§ **INFORMATION GIVEN**:
☆ ☆ ☆ ☆

(** * BookTheme: the theme-song matching engine ([src/lib/matchThemeSong.ts])

    A shallow embedding of the scoring and assignment engine and the
    properties its specification states about it.

    JavaScript's [number] is kept abstract in the engine (class [Number])
    and instantiated twice: with IEEE 754 binary64 values, the arithmetic
    the code runs on, and with the real numbers, the exact arithmetic the
    specification's formulas are written in. *)

From Stdlib Require Import ZArith QArith Lia List Bool Ascii String.
From Stdlib Require Import Permutation Sorted.
From Stdlib Require Import Floats Uint63.
From Stdlib Require Import Reals Lra Qreals.
Import ListNotations.

Local Open Scope nat_scope.

Set Warnings "-inexact-float".

(** ** Numbers *)

(** The operations of [number] the engine uses.  [lit] is a decimal
    literal of the source text, [of_nat] the number read from an integer
    quantity such as [Set.prototype.size]. *)
Class Number (num : Type) : Type := {
  lit : Q -> num;
  of_nat : nat -> num;
  add : num -> num -> num;
  sub : num -> num -> num;
  mul : num -> num -> num;
  div : num -> num -> num;
  sqrt : num -> num;
  abs : num -> num;
  ltb : num -> num -> bool;
  eqb : num -> num -> bool
}.

Arguments lit {num _} _%_Q.

Declare Scope num_scope.
Delimit Scope num_scope with num.
Notation "x + y" := (add x y) : num_scope.
Notation "x - y" := (sub x y) : num_scope.
Notation "x * y" := (mul x y) : num_scope.
Notation "x / y" := (div x y) : num_scope.
Notation "x <? y" := (ltb x y) : num_scope.
Notation "x >? y" := (ltb y x) : num_scope.
Notation "x === y" := (eqb x y) (at level 70, no associativity) : num_scope.

(** *** IEEE 754 binary64, as the code runs *)

Module Double.

(** An integer below [2^63] read as a double (exact below [2^53]). *)
Definition of_Z (z : Z) : float := PrimFloat.of_uint63 (Uint63.of_Z z).

(** A decimal literal [n/d] is the double nearest to it: [n] and [d] are
    small integers, read exactly, and the division rounds correctly. *)
Definition of_Q (q : Q) : float :=
  match Qnum q with
  | Zneg p => PrimFloat.opp (PrimFloat.div (of_Z (Zpos p)) (of_Z (Zpos (Qden q))))
  | n => PrimFloat.div (of_Z n) (of_Z (Zpos (Qden q)))
  end.


End Double.

#[export] Instance Number_double : Number float := {
  lit := Double.of_Q;
  of_nat n := Double.of_Z (Z.of_nat n);
  add := PrimFloat.add;
  sub := PrimFloat.sub;
  mul := PrimFloat.mul;
  div := PrimFloat.div;
  sqrt := PrimFloat.sqrt;
  abs := PrimFloat.abs;
  ltb := PrimFloat.ltb;
  eqb := PrimFloat.eqb
}.

(** *** Exact real arithmetic, as the specification's formulas read *)

#[export] Instance Number_real : Number R := {
  lit := Q2R;
  of_nat := INR;
  add := Rplus;
  sub := Rminus;
  mul := Rmult;
  div := Rdiv;
  sqrt := R_sqrt.sqrt;
  abs := Rabs;
  ltb x y := if Rlt_dec x y then true else false;
  eqb x y := if Req_dec_T x y then true else false
}.

(** ** Strings, [Set], [Map] and [Array.prototype.sort] *)

(** [String.prototype.toLowerCase] and [toUpperCase].  They map the ASCII
    letters, which is what the code's do to a string of ASCII characters
    (such are the tags and dimension names of the data).  Letters beyond
    ASCII, which the code's map too, are left as they are here. *)
Definition lower_ascii (c : ascii) : ascii :=
  let n := nat_of_ascii c in
  if (65 <=? n)%nat && (n <=? 90)%nat then ascii_of_nat (n + 32) else c.

Definition upper_ascii (c : ascii) : ascii :=
  let n := nat_of_ascii c in
  if (97 <=? n)%nat && (n <=? 122)%nat then ascii_of_nat (n - 32) else c.

Fixpoint toLowerCase (s : string) : string :=
  match s with
  | EmptyString => EmptyString
  | String c r => String (lower_ascii c) (toLowerCase r)
  end.

Fixpoint toUpperCase (s : string) : string :=
  match s with
  | EmptyString => EmptyString
  | String c r => String (upper_ascii c) (toUpperCase r)
  end.

(** A string of ASCII characters. *)
Definition ascii_only (s : string) : bool :=
  forallb (fun c => (nat_of_ascii c <? 128)%nat) (list_ascii_of_string s).

(** [Array.prototype.join]. *)
Fixpoint join (sep : string) (l : list string) : string :=
  match l with
  | [] => EmptyString
  | [x] => x
  | x :: r => (x ++ sep ++ join sep r)%string
  end.

(** A [Set<string>]: its elements in insertion order, none twice. *)
Definition JsSet := list string.

Definition Set_has (s : JsSet) (x : string) : bool := existsb (String.eqb x) s.
Definition Set_add (s : JsSet) (x : string) : JsSet :=
  if Set_has s x then s else s ++ [x].
Definition Set_of (l : list string) : JsSet := fold_left Set_add l [].
Definition Set_size (s : JsSet) : nat := List.length s.

(** A [Map<string, V>]: its entries in insertion order; [set] on a key that
    is present replaces the value in place. *)
Definition JsMap (V : Type) := list (string * V).

Fixpoint Map_has {V} (m : JsMap V) (k : string) : bool :=
  match m with
  | [] => false
  | (k', _) :: r => String.eqb k k' || Map_has r k
  end.

Fixpoint Map_get {V} (m : JsMap V) (k : string) : option V :=
  match m with
  | [] => None
  | (k', v) :: r => if String.eqb k k' then Some v else Map_get r k
  end.

Fixpoint Map_set {V} (m : JsMap V) (k : string) (v : V) : JsMap V :=
  match m with
  | [] => [(k, v)]
  | (k', v') :: r =>
      if String.eqb k k' then (k', v) :: r else (k', v') :: Map_set r k v
  end.

Definition Map_size {V} (m : JsMap V) : nat := List.length m.

(** What a call yields: a value, or a thrown [Error] with its message. *)
Inductive outcome (A : Type) : Type :=
| Returned (a : A)
| Thrown (message : string).

Arguments Returned {A} a.
Arguments Thrown {A} message.

(** ** The engine, for any [number] *)

Section Engine.

Context {num : Type} `{Number num}.
Local Open Scope num_scope.

(** [Array.prototype.sort(comparefn)]: a stable sort.  An element [y]
    that comes later in the array is moved before an earlier [x] exactly
    when [comparefn(y, x) < 0]; a [NaN] from the comparator counts as
    [+0].  For a consistent comparator every conforming implementation
    returns this array. *)
Section Sort.
Context {A : Type}.
Variable comparefn : A -> A -> num.

Fixpoint sort_insert (x : A) (l : list A) : list A :=
  match l with
  | [] => [x]
  | y :: r =>
      if comparefn y x <? lit 0 then y :: sort_insert x r else x :: y :: r
  end.

Fixpoint Array_sort (l : list A) : list A :=
  match l with
  | [] => []
  | x :: r => sort_insert x (Array_sort r)
  end.
End Sort.

(** *** Data model ([src/lib/types.ts]) *)

Record VibeVector : Type := {
  melancholy : num;
  intimacy : num;
  intensity : num;
  hope : num;
  tension : num;
  warmth : num;
  nostalgia : num;
  eeriness : num;
  pace : num
}.

Record Book : Type := {
  book_id : string;
  book_title : string;
  author : string;
  coverImageUrl : string;
  book_vibeTags : list string;
  vibeVector : VibeVector;
  vibeBlurb : string;
  genre : option string
}.

Record AudioFeatures : Type := {
  energy : num;
  valence : num;
  tempo : num;
  acousticness : num;
  danceability : num
}.

Record Song : Type := {
  song_id : string;
  song_title : string;
  artist : string;
  spotifyUrl : string;
  previewUrl : option string;
  song_vibeTags : list string;
  audio : AudioFeatures;
  moodBlurb : string
}.

Inductive FactorType : Type := positive_factor | negative_factor | neutral_factor.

☆ ☆ ☆ ☆

§ **EXERCISE DESCRIPTION**:
Which lines above run from the one containing "(message : string)." to the one containing "Local Open Scope num_scope."? Give them again exactly, both ends included.

§ **TASK RESPONSE**:
| Thrown (message : string).

Arguments Returned {A} a.
Arguments Thrown {A} message.

(** ** The engine, for any [number] *)

Section Engine.

Context {num : Type} `{Number num}.
Local Open Scope num_scope.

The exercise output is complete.